After being fourth place in top billing for the third season, Daryl was promoted to second place in top billing for every season since the fourth, having become one of the lead characters of the series. He got top billing following the departure of Andrew Lincoln in season 9. Fans follow the character, and Reedus in other roles. They have debated Daryl's sexual orientation and sexuality, especially with regard to Caryl (Carol and Daryl) and Bethyl (Beth and Daryl) shippers. Addressing fan speculation that the character might be gay, bisexual, or asexual, The Walking Dead creator Robert Kirkman stated that Daryl is heterosexual, but that the show has portrayed him as "somewhat asexual": "I think that he's a very introverted character and I think that's somewhat his appeal."

Entertainment Weekly featured Reedus as Daryl on the cover of an issue previewing season three of The Walking Dead. Additionally, Daryl won IGN's "Best TV Hero" of 2012, and the character was featured in a Super Bowl XLVII commercial for Time Warner Cable. For his performance as Daryl, Reedus won the People's Choice Award for Favorite TV Hero in 2014 and was nominated for the Saturn Award for Best Supporting Actor on Television in 2011.

- TV Guide listed Daryl as the best character on The Walking Dead, ranking the top twenty four characters in the first five seasons. His transformation from a "selfish loner to an integral member of the survivors" was highlighted as well as being an "excellent hunter".
- The character holds the 2nd place in a list of "30 Best 'Walking Dead' Characters" by Rolling Stone.

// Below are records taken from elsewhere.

(* ===== verification/ReplicaPool.v ===== *)
(** * The replica pool

    Source: [src/arctic_platform/inference/server/replica_pool.py], the life cycle of a worker in
    [src/arctic_platform/inference/server/worker.py].

    A pool owns the workers of a model and the scheduler that sends requests to them.  It puts
    the workers to sleep and wakes them, gives them new weights while the scheduler is paused or
    the workers are marked unavailable, adds and removes workers, and numbers the workers of a
    node (their ports and image directories).

    The scheduler is seen through [view]: whether it is paused, and for every worker whether it
    is available and whether it is quarantined; [view_of] relates it to [Scheduler].  The
    operations below hold the pool's lock, so one runs at a time, except [initialize], [shutdown]
    and [_restart_worker], which take no lock; what happens while one of them waits is an argument of it: whether each remote call arrives
    and whether the engine does its
    part ([fate]), whether the wait is cancelled, which workers are quarantined meanwhile.  Weights
    of a worker are a version, unknown ([None]) after a load that failed.

    [sleep] and [wake_up] look at the pool before they wait for the lock; [sleep_locked] and
    [wake_up_locked] are what they do once they have it, so that these checks may be out of date.
    [pool_step] has whole calls one at a time; [pool_op] lists what can happen between an
    [initialize] that returned and the call of [shutdown] (a life of the pool).  Ray, vLLM, timeouts,
    log messages and the contents of responses are not modelled. *)

From stdpp Require Import prelude strings list gmap.
From Stdlib Require Import ZArith Lia.
From S2P Require Import Prelude Coroutine Scheduler.
Local Open Scope nat_scope.

Definition CancelledError : exn := ErrorWithIds "CancelledError" [].

(** ** Workers *)

Inductive WorkerLifecycleState := UNINITIALIZED | READY | SLEEPING | WEIGHTS_READY.
#[export] Instance lifecycle_eq_dec : EqDecision WorkerLifecycleState.
Proof. solve_decision. Defined.

Record worker := Worker {
  w_id : nat;                        (* the actor *)
  w_node : option string;            (* what [get_node_id] answers *)
  w_state : WorkerLifecycleState;
  w_generation_paused : bool;
  w_version : option nat;            (* the weights it has loaded *)
}.

Definition with_state (st : WorkerLifecycleState) (w : worker) : worker := Worker (w_id w) (w_node w) st (w_generation_paused w) (w_version w).
Definition with_generation (paused : bool) (w : worker) : worker := Worker (w_id w) (w_node w) (w_state w) paused (w_version w).
Definition with_version (v : option nat) (w : worker) : worker := Worker (w_id w) (w_node w) (w_state w) (w_generation_paused w) v.

(** The answer of a remote call: a value (and whether its status is an error), or an exception. *)
Inductive answer := Answer (failed : bool) (reset_ok : bool) | Threw.

(** A remote call is lost, or runs and the engine does or does not do its part. *)
Inductive fate := Lost | Runs (engine_ok : bool).

Definition normalize_wake_tags (tags : option (list string)) : option (gset string) := list_to_set <$> tags.
Definition is_full_wake (tags : option (list string)) : bool := match normalize_wake_tags tags with None => true |
    Some s => bool_decide ("weights" ∈ s /\ "kv_cache" ∈ s) end.
Definition is_weights_only_wake (tags : option (list string)) : bool := bool_decide (normalize_wake_tags tags = Some {["weights"]}).
Definition is_kv_only_wake (tags : option (list string)) : bool := bool_decide (normalize_wake_tags tags = Some {["kv_cache"]}).

Abbreviation remote_call := (worker -> bool -> worker * answer).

Noel Murray of Rolling Stone ranked Daryl Dixon #2 in a list of 30 best Walking Dead characters, saying, "The Walking Dead is a show that traffics in iconography – and you do not get more iconographic than the show's scraggly-haired, crossbow-wielding, motorcycle-riding hunter. First introduced as an angry redneck and evolving into one of the series' most striking figures, Daryl has revealed more dimensions over time, and Norman Reedus' performance helping to expose an unsurpassed kindness and commitment to the hero's closest companions."